Novos negócios orgulham a comunidade

Produtos feitos com a escama do peixe, mariscos, fios ou fibra da bananeira também têm novo design. Mais que isso: mulheres que não tinham renda, agora se sustentam com o próprio trabalho. Durante o ano de 2013, o Sebrae promoveu oficinas de design em três comunidades: para as marisqueiras da praia de Acaú (Pitimbu), para artesãs que trabalham com a escama de peixe, na Associação Farol de Cabedelo e para mulheres do Jardim Alfa, também em Cabedelo, que usam o tear. O artesanato feito com a fibra da bananeira, na comunidade Chã de Jardim, na cidade de Areia, também recebeu consultoria do Sebrae.

Em todas essas comunidades, o designer Sérgio Matos foi o responsável pela consultoria. “Eu sempre fiz artesanato, mas com o curso aprendi coisas novas e muito bonitas. Fiquei muito orgulhosa do nosso trabalho”, destacou a artesã Anilza Barbosa, uma das marisqueiras de Acaú. Cerca de 15 mulheres da sua comunidade aprenderam a produzir novas peças com Sérgio Matos. São vasos, luminárias, fruteiras que ganharam formas diferenciadas, cores e estão sendo vendidas durante o Salão.
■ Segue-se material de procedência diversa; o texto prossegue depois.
(** X24.  [recalculateFromHex] keeps the hex of every record and a family
    that is present; a record without a family gets one computed from the
    hue divided by 360, a number of [0,1] that [getColorFamily] reads as
    degrees: whatever the colour, the family is then one of the ten below,
    never a hue family other than 'red' ('blue', 'green', 'orange', ...). *)
Theorem recalculateFromHex_families (data : list Input) :
  Forall2 (fun i c =>
             hex c = in_hex i /\
             match in_family i with
             | Some f => family c = f
             | None =>
                 In (family c)
                    ["black"; "white"; "gray"; "pastel"; "neon"; "brown"; "pink";
                     "jewel"; "food"; "red"]
             end)
          data (snd (recalculateFromHex data)).
Proof.
  rewrite recalculateFromHex_map.
  induction data as [|i data IH]; cbn [map]; constructor; [|exact IH].
  split; [reflexivity|].
  unfold recalculate. cbn [family]. destruct (in_family i) as [f|]; [reflexivity|].
  cbn [h s l].
  destruct (hexToHslMetrics_whole (in_hex i)) as (zh & zs & zl & -> & _ & _ & Bh & _).
  unfold ofZ.
  destruct (div_Fin (inject_Z zh) 360) as (t & -> & Ht); [lra|].
  apply red_sector_families, small_hue_is_red.
  rewrite Ht.
  assert (0 <= inject_Z zh <= 360)%Q.
  { change 0%Q with (inject_Z 0). change 360%Q with (inject_Z 360).
    rewrite <- !Zle_Qle. lia. }
  split; [apply Qle_shift_div_l | apply Qle_shift_div_r]; lra.
Qed.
“Nossos produtos estão sendo bem aceitos. Ficamos muito animadas, pois estamos trazendo novidades para nossos clientes”, disse Lia Caju, que produz flores e acessórios de escama de peixe. Maria das Graças, que aprendeu novas técnicas de tear, em Cabedelo, está otimista quanto às vendas e ao seu futuro. “Em 2008, comecei a fazer cursos e aprendi uma profissão. Agora já ensino para minha comunidade e estou ajudando outras mulheres a terem uma renda. Além do tear, estou aprendendo cerâmica e a produzir telas”, completou a artesã.

Salão do Artesanato Paraibano

O XIX Salão do Artesanato Paraibano está montado no Jangada Clube, na praia do Cabo Branco, em João Pessoa, em um espaço de 3.500 m². Funciona diariamente, das 15h às 22h, até o dia 26 de janeiro. A visitação é gratuita. Os artesãos apresentam peças em fibra, madeira, algodão colorido, cerâmica, couro, tecelagem, brinquedo, pedra, metal, osso, cordel, xilogravura e habilidades manuais. O Salão é realizado em parceria pelo Governo do Estado, através do Programa do Artesanato Paraibano, e o Sebrae Paraíba.